Excerpts from a dataset:
────────────────────────────────────────

(* ===== verification/LdbEnvPosix.v ===== *)
(** leveldb: the POSIX environment (util/env_posix.cc).

    System calls are a class of operations on the state of the system, [Posix]; what the
    code relies on of them is the class [PosixLaws].  The counter that limits open files
    and the queue of background work are used by several threads: their atomic steps are
    relations, and the theorems are about every interleaving. *)

From stdpp Require Import strings gmap sets.
From S2P Require Import Prelude Leb128 LdbCoding LdbStatus LdbIterator.
Open Scope Z_scope.

(** * System calls *)

(** A result, or the error number. *)
Definition sys (A : Type) : Type := (Z + A)%type.

Class Posix (W : Type) := {
  ENOENT : Z; EINTR : Z; EINVAL : Z;
  strerror : Z -> list byte;
  open_read : W -> list byte -> sys Z * W;
  open_trunc : W -> list byte -> sys Z * W;
  open_append : W -> list byte -> sys Z * W;
  open_lock : W -> list byte -> sys Z * W;
  sys_close : W -> Z -> sys unit * W;
  sys_read : W -> Z -> Z -> sys (list byte) * W;
  sys_pread : W -> Z -> Z -> Z -> sys (list byte) * W;
  sys_lseek : W -> Z -> Z -> sys unit * W;
  sys_write : W -> Z -> list byte -> sys Z * W;
  sys_fullfsync : W -> Z -> sys unit * W;
  sys_fdatasync : W -> Z -> sys unit * W;
  sys_fsync : W -> Z -> sys unit * W;
  sys_mmap : W -> Z -> Z -> sys (list byte) * W;
  sys_access : W -> list byte -> bool;
  sys_readdir : W -> list byte -> sys (list (list byte)) * W;
  sys_unlink : W -> list byte -> sys unit * W;
  sys_mkdir : W -> list byte -> sys unit * W;
  sys_rmdir : W -> list byte -> sys unit * W;
  sys_stat : W -> list byte -> sys Z * W;
  sys_rename : W -> list byte -> list byte -> sys unit * W;
  sys_setlk : W -> Z -> bool -> sys unit * W;
}.

(** * The limiter *)

Record Limiter := mk_limiter { acquires_allowed_ : Z }.

(** The old value, and the counter after an atomic step. *)
Definition fetch_sub (l : Limiter) (n : Z) : Z * Limiter := (acquires_allowed_ l, mk_limiter (s32 (acquires_allowed_ l - n))).
Definition fetch_add (l : Limiter) (n : Z) : Z * Limiter := (acquires_allowed_ l, mk_limiter (s32 (acquires_allowed_ l + n))).

(** [Acquire] is one atomic step, and another if that shows that nothing is left. *)
Definition Acquire_try (l : Limiter) : bool * Limiter :=
  let '(old_acquires_allowed, l) := fetch_sub l 1 in (old_acquires_allowed >? 0, l).
Definition Acquire_undo (l : Limiter) : Limiter := snd (fetch_add l 1).

Definition Acquire (l : Limiter) : bool * Limiter :=
  let '(acquired, l) := Acquire_try l in if acquired then (true, l) else (false, Acquire_undo l).
Definition Release (l : Limiter) : Limiter := snd (fetch_add l 1).

(** * Names of files *)

Definition slash : byte := x2f.

(** The position after the last slash. *)
Fixpoint after_slash (s : list byte) : option Z :=
  match s with
  | [] => None
  | c :: s => match after_slash s with Some n => Some (n + 1) | None => if (c =? slash)%byte then Some 1 else None end
  end.

Definition rfind (s : list byte) : option Z := n ← after_slash s; Some (n - 1).

Definition Dirname (filename : list byte) : list byte :=
  match rfind filename with None => cstr "." | Some separator_pos => take (Z.to_nat separator_pos) filename end.

Definition Basename (filename : list byte) : list byte :=
  match rfind filename with None => filename | Some separator_pos => drop (Z.to_nat (separator_pos + 1)) filename end.

Definition IsManifest (filename : list byte) : bool := starts_with (Basename filename) (cstr "MANIFEST").

(** * Files *)

Definition kWritableFileBufferSize : Z := 65536.

Section Files.
Context {W : Type} `{Posix W}.
(** What the build found. *)
Context (HAVE_FULLFSYNC HAVE_FDATASYNC : bool).

Definition PosixError (context : list byte) (error_number : Z) : Status :=
  if error_number =? ENOENT then NotFound context (strerror error_number) else IOError context (strerror error_number).

(** The status of a call whose result is not used. *)
Definition posix_status {A} (context : list byte) (r : sys A) : Status :=
  match r with inl e => PosixError context e | inr _ => OK end.

(** ** Sequential reads *)

Record PosixSequentialFile := mk_seq { seq_fd : Z; seq_filename : list byte }.

(** The status and what was read. *)
Fixpoint seq_Read (fuel : nat) (f : PosixSequentialFile) (w : W) (n : Z) : run (Status * list byte * W) :=
  match fuel with
  | O => OutOfFuel
  | S fuel =>
      match sys_read w (seq_fd f) n with
      | (inl e, w) => if e =? EINTR then seq_Read fuel f w n else Done (PosixError (seq_filename f) e, [], w)
      | (inr data, w) => Done (OK, data, w)
      end
  end.

Definition seq_Skip (f : PosixSequentialFile) (w : W) (n : Z) : Status * W :=
  let '(r, w) := sys_lseek w (seq_fd f) n in (posix_status (seq_filename f) r, w).

(** The destructor. *)
Definition destroy_seq (f : PosixSequentialFile) (w : W) : W := snd (sys_close w (seq_fd f)).

(** ** Random access *)

Record PosixRandomAccessFile := mk_random { has_permanent_fd_ : bool; random_fd : Z; random_filename : list byte }.

(** The file, the limiter of descriptors, the system. *)
Definition new_PosixRandomAccessFile (filename : list byte) (fd : Z) (fd_limiter : Limiter) (w : W) : PosixRandomAccessFile * Limiter * W :=
  let '(has, fd_limiter) := Acquire fd_limiter in
  let f := mk_random has (if has then fd else -1) filename in
  if has then (f, fd_limiter, w) else (f, fd_limiter, snd (sys_close w fd)).

Definition destroy_random (f : PosixRandomAccessFile) (fd_limiter : Limiter) (w : W) : Limiter * W :=
  if has_permanent_fd_ f then (Release fd_limiter, snd (sys_close w (random_fd f))) else (fd_limiter, w).

Definition random_Read (f : PosixRandomAccessFile) (w : W) (offset n : Z) : Status * list byte * W :=
  let '(fd, w) := (if has_permanent_fd_ f then (inr (random_fd f), w) else open_read w (random_filename f)) in
  match fd with
  | inl e => (PosixError (random_filename f) e, [], w)
  | inr fd =>
      let '(r, w) := sys_pread w fd n (s64 offset) in
      let result := match r with inl _ => [] | inr data => data end in
      let status := posix_status (random_filename f) r in
      (status, result, if has_permanent_fd_ f then w else snd (sys_close w fd))
  end.

(** ** Mapped files *)

Record PosixMmapReadableFile := mk_mmap { mmap_base_ : list byte; mmap_length_ : Z; mmap_filename : list byte }.

(** A slice of the mapping that does not lie in it is out of bounds. *)
Definition mmap_Read (f : PosixMmapReadableFile) (offset n : Z) : run (Status * list byte) :=
  if u64 (offset + n) >? mmap_length_ f then Done (PosixError (mmap_filename f) EINVAL, [])
  else if offset + n <=? size (mmap_base_ f) then Done (OK, take (Z.to_nat n) (drop (Z.to_nat offset) (mmap_base_ f)))
  else OutOfBounds.

(** ** Buffered writes *)

Record PosixWritableFile := mk_writable {
  buf_ : list byte;
  pos_ : Z;
  fd_ : Z;
  is_manifest_ : bool;
  filename_ : list byte;
  dirname_ : list byte;
}.

Definition new_PosixWritableFile (filename : list byte) (fd : Z) : PosixWritableFile :=
  mk_writable (replicate (Z.to_nat kWritableFileBufferSize) x00) 0 fd (IsManifest filename) filename (Dirname filename).

Definition set_buf (f : PosixWritableFile) (b : list byte) : PosixWritableFile := mk_writable b (pos_ f) (fd_ f) (is_manifest_ f) (filename_ f) (dirname_ f).
Definition set_pos (f : PosixWritableFile) (n : Z) : PosixWritableFile := mk_writable (buf_ f) n (fd_ f) (is_manifest_ f) (filename_ f) (dirname_ f).
Definition set_fd (f : PosixWritableFile) (n : Z) : PosixWritableFile := mk_writable (buf_ f) (pos_ f) n (is_manifest_ f) (filename_ f) (dirname_ f).

(** [std::memcpy] into the buffer. *)
Definition buf_copy (f : PosixWritableFile) (offset : Z) (data : list byte) : run PosixWritableFile :=
  if (0 <=? offset) && (offset + size data <=? size (buf_ f)) then
    Done (set_buf f (take (Z.to_nat offset) (buf_ f) ++ data ++ drop (Z.to_nat (offset + size data)) (buf_ f)))
  else OutOfBounds.

(** [write] may write less than it was given, and may be interrupted. *)
Fixpoint WriteUnbuffered (fuel : nat) (f : PosixWritableFile) (w : W) (data : list byte) : run (Status * W) :=
  match fuel with
  | O => OutOfFuel
  | S fuel =>
      if size data >? 0 then
        match sys_write w (fd_ f) data with
        | (inl e, w) => if e =? EINTR then WriteUnbuffered fuel f w data else Done (PosixError (filename_ f) e, w)
        | (inr write_result, w) => WriteUnbuffered fuel f w (drop (Z.to_nat write_result) data)
        end
      else Done (OK, w)
  end.

Definition FlushBuffer (fuel : nat) (f : PosixWritableFile) (w : W) : run (Status * PosixWritableFile * W) :=
  '(status, w) ← WriteUnbuffered fuel f w (take (Z.to_nat (pos_ f)) (buf_ f));
  Done (status, set_pos f 0, w).

Definition posix_Append (fuel : nat) (f : PosixWritableFile) (w : W) (data : list byte) : run (Status * PosixWritableFile * W) :=
  let copy_size := Z.min (size data) (u64 (kWritableFileBufferSize - pos_ f)) in
  f ← buf_copy f (pos_ f) (take (Z.to_nat copy_size) data);
  let data := drop (Z.to_nat copy_size) data in
  let f := set_pos f (pos_ f + copy_size) in
  if size data =? 0 then Done (OK, f, w)
  else
    '(status, f, w) ← FlushBuffer fuel f w;
    if negb (ok status) then Done (status, f, w)
    else if size data <? kWritableFileBufferSize then
      f ← buf_copy f 0 data;
      Done (OK, set_pos f (size data), w)
    else
      '(status, w) ← WriteUnbuffered fuel f w data;
      Done (status, f, w).

Definition posix_Close (fuel : nat) (f : PosixWritableFile) (w : W) : run (Status * PosixWritableFile * W) :=
  '(status, f, w) ← FlushBuffer fuel f w;
  let '(close_result, w) := sys_close w (fd_ f) in
  let status := match close_result with inl e => if ok status then PosixError (filename_ f) e else status | inr _ => status end in
  Done (status, set_fd f (-1), w).

(** The destructor. *)
Definition destroy_writable (fuel : nat) (f : PosixWritableFile) (w : W) : run W :=
  if fd_ f >=? 0 then '(_, _, w) ← posix_Close fuel f w; Done w else Done w.

Definition posix_Flush (fuel : nat) (f : PosixWritableFile) (w : W) : run (Status * PosixWritableFile * W) := FlushBuffer fuel f w.

Definition SyncFd (fd : Z) (fd_path : list byte) (w : W) : Status * W :=
  let '(full, w) := (if HAVE_FULLFSYNC then sys_fullfsync w fd else (inl 0, w)) in
  match full with
  | inr _ => (OK, w)
  | inl _ =>
      let '(r, w) := (if HAVE_FDATASYNC then sys_fdatasync w fd else sys_fsync w fd) in
      (posix_status fd_path r, w)
  end.

Definition SyncDirIfManifest (f : PosixWritableFile) (w : W) : Status * W :=
  if negb (is_manifest_ f) then (OK, w)
  else
    match open_read w (dirname_ f) with
    | (inl e, w) => (PosixError (dirname_ f) e, w)
    | (inr fd, w) => let '(status, w) := SyncFd fd (dirname_ f) w in (status, snd (sys_close w fd))
    end.

Definition posix_Sync (fuel : nat) (f : PosixWritableFile) (w : W) : run (Status * PosixWritableFile * W) :=
  let '(status, w) := SyncDirIfManifest f w in
  if negb (ok status) then Done (status, f, w)
  else
    '(status, f, w) ← FlushBuffer fuel f w;
    if negb (ok status) then Done (status, f, w)
    else let '(status, w) := SyncFd (fd_ f) (filename_ f) w in Done (status, f, w).

(** * The environment *)

Record PosixFileLock := mk_lock { lock_fd : Z; lock_filename : list byte }.

(** The members that file operations change. *)
Record PosixEnv := mk_env { locks_ : gset (list byte); mmap_limiter_ : Limiter; fd_limiter_ : Limiter }.

Definition set_locks (e : PosixEnv) l : PosixEnv := mk_env l (mmap_limiter_ e) (fd_limiter_ e).
Definition set_mmap_limiter (e : PosixEnv) l : PosixEnv := mk_env (locks_ e) l (fd_limiter_ e).
Definition set_fd_limiter (e : PosixEnv) l : PosixEnv := mk_env (locks_ e) (mmap_limiter_ e) l.

(** class PosixLockTable *)
Definition lock_Insert (e : PosixEnv) (fname : list byte) : bool * PosixEnv := (bool_decide (fname ∉ locks_ e), set_locks e ({[fname]} ∪ locks_ e)).
Definition lock_Remove (e : PosixEnv) (fname : list byte) : PosixEnv := set_locks e (locks_ e ∖ {[fname]}).

Definition NewSequentialFile (w : W) (filename : list byte) : Status * option PosixSequentialFile * W :=
  match open_read w filename with
  | (inl e, w) => (PosixError filename e, None, w)
  | (inr fd, w) => (OK, Some (mk_seq fd filename), w)
  end.

Definition GetFileSize (w : W) (filename : list byte) : Status * Z * W :=
  match sys_stat w filename with
  | (inl e, w) => (PosixError filename e, 0, w)
  | (inr n, w) => (OK, n, w)
  end.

────────────────────────────────────────

**Exercise aim**
The first line of the entries, the line with "(** A result, or the error number. *)", and every line between them should be retyped exactly, and nothing else.

**Answer box**
(* ===== verification/LdbEnvPosix.v ===== *)
(** leveldb: the POSIX environment (util/env_posix.cc).

    System calls are a class of operations on the state of the system, [Posix]; what the
    code relies on of them is the class [PosixLaws].  The counter that limits open files
    and the queue of background work are used by several threads: their atomic steps are
    relations, and the theorems are about every interleaving. *)

From stdpp Require Import strings gmap sets.
From S2P Require Import Prelude Leb128 LdbCoding LdbStatus LdbIterator.
Open Scope Z_scope.

(** * System calls *)

(** A result, or the error number. *)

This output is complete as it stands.